RIP Andrew Platkin

It's been a long two years...

Last Monday marked 2 years since we lost Andrew Platkin.

Describing him as the smartest and kindest person I’ve ever met would be an understatement. He was our first CTO, a cofounder, a brother… and he tragically passed away 6 months after we launched beehiiv.

With all of the recent excitement and success surrounding the business, I’ve taken a bit more time lately to reflect on everything. It’s been a hell of a journey. But beehiiv wouldn’t be what is today if it weren’t for Andrew’s early contributions.

So 2 years removed from the worst day of my life, I wanted to reflect just a little more and share his story.

I never took classes to learn how to code in school, and I never had a real internship or job as a software engineer.

I taught myself how to code so I could build a startup with a few friends in college. And as a self-taught developer, I legit always had insecurities when building anything. Still do.

But when I joined Morning Brew I somehow I found myself in charge of running the engineering team. Granted, it’s easy to be in charge when you’re the only one… but I eventually hired and led a team of five engineers.

Here I was, a self-taught software developer, making key engineering decisions responsible for the day-to-day operations of a company making millions of dollars per year.

Austin, one of Morning Brew’s cofounders, is a smart guy — he knew that was a risk. So he tapped some of his early investors for help, and one of them recommended his friend to be a technical advisor of sorts. His friend was Andrew.

I was a scrappy brute force type of engineer, but had never really built anything of scale.

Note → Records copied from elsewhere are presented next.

(* ===== verification/Structured.v ===== *)
(** Structured concurrency: [src/structured/deadline.py],
    [src/structured/cancel.py], [src/structured/scope.py].

    Three models. Deadlines: blocks of code as a small language whose awaits take
    time, run with the timers of [asyncio.timeout_at] and the context variable that
    carries the effective deadline; next to it a reference in which every block has
    its own timer. Cancellation: the loop of [_drain] over the events that reach a
    task while it waits, with the task's count of cancellation requests as
    [asyncio] keeps it. Scopes: [asyncio.TaskGroup] as the exit of a [TaskScope]
    uses it. *)

From Stdlib Require Import ZArith Lia String.
From stdpp Require Import base numbers option strings gmap list.
From S2P Require Import Prelude.

(** * Deadlines *)

Module Deadlines.

Record Deadline := MkDeadline {
  dl_name : string;
  dl_expires_at : Z;
  dl_budget : Z
}.

Definition Deadline_remaining (self : Deadline) (now : Z) : Z := dl_expires_at self - now.
Definition Deadline_expired (self : Deadline) (now : Z) : bool := Deadline_remaining self now <=? 0.

Inductive Error :=
| DeadlineExceeded (scope : string) (seconds : Z)
| TimeoutError
| ValueError
| OtherError.

#[global] Instance Error_eq_dec : EqDecision Error.
Proof. solve_decision. Defined.

Definition clamp_to_deadline (current : option Deadline) (now seconds : Z) : result Error Z :=
  if seconds <=? 0 then Err ValueError
  else
    match current with
    | None => Ok seconds
    | Some enclosing =>
        let remaining := Deadline_remaining enclosing now in
        if remaining <=? 0 then Err (DeadlineExceeded (dl_name enclosing) (dl_budget enclosing))
        else Ok (Z.min seconds remaining)
    end.

(** Code that runs under deadlines. [Busy] is work that does not await; [Client]
    is a call that takes [duration] and is given [clamp_to_deadline(seconds)] as
    its timeout; [Except] is [try: p except e: q] for the errors [catches] accepts
    (a cancellation is not one of them). *)
Inductive Prog :=
| Pass
| Await (duration : Z)
| Busy (duration : Z)
| Client (seconds duration : Z)
| Raise (e : Error)
| Then (p q : Prog)
| Except (p : Prog) (catches : Error -> bool) (q : Prog)
| Within (seconds : Z) (name : string) (p : Prog).

(** How code ends; [Cancelled k] is the [CancelledError] that the timer of the
    block at nesting depth [k] caused and is to convert. *)
Inductive Ending := Done | Cancelled (depth : nat) | Raised (e : Error).

(** An armed timer: the depth of its block and the deadline it is set to. *)
Abbreviation Timer := (nat * Deadline)%type.

(** The first instant at which one of the timers, innermost first, is due. *)
Fixpoint next_due (timers : list Timer) : option Z :=
  match timers with
  | [] => None
  | (_, dl) :: rest =>
      match next_due rest with
      | None => Some (dl_expires_at dl)
      | Some t => Some (Z.min (dl_expires_at dl) t)
      end
  end.

(** Every timer due by [wake] has requested a cancellation. Each block on the way
    out takes its own request back and converts the error only if none is left, so
    the outermost of them is the one that does. *)
Fixpoint outermost_due (timers : list Timer) (wake : Z) : option nat :=
  match timers with
  | [] => None
  | (depth, dl) :: rest =>
      match outermost_due rest wake with
      | Some k => Some k
      | None => if dl_expires_at dl <=? wake then Some depth else None
      end
  end.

Andrew became someone I could lean on when I needed help.

And there were plenty of times where I needed help. At least a handful of instances where I fucked something up so badly and had absolutely no idea what to do.

I didn’t appreciate how special it was at the time: I would text him and he would drop whatever he was doing at his full-time job, spring into action with little-to-no context, and resolve whatever I had managed to mess up within a few minutes. He saved my ass a few too many times.

He never asked for any compensation from Morning Brew. He was genuinely just eager to help his friend who had invested in the company.

I left Morning Brew in the fall of 2020 to join YouTube as a Product Lead. Almost immediately, I began moonlighting beehiiv with Ben and Jake, spending every spare night and weekend building this thing.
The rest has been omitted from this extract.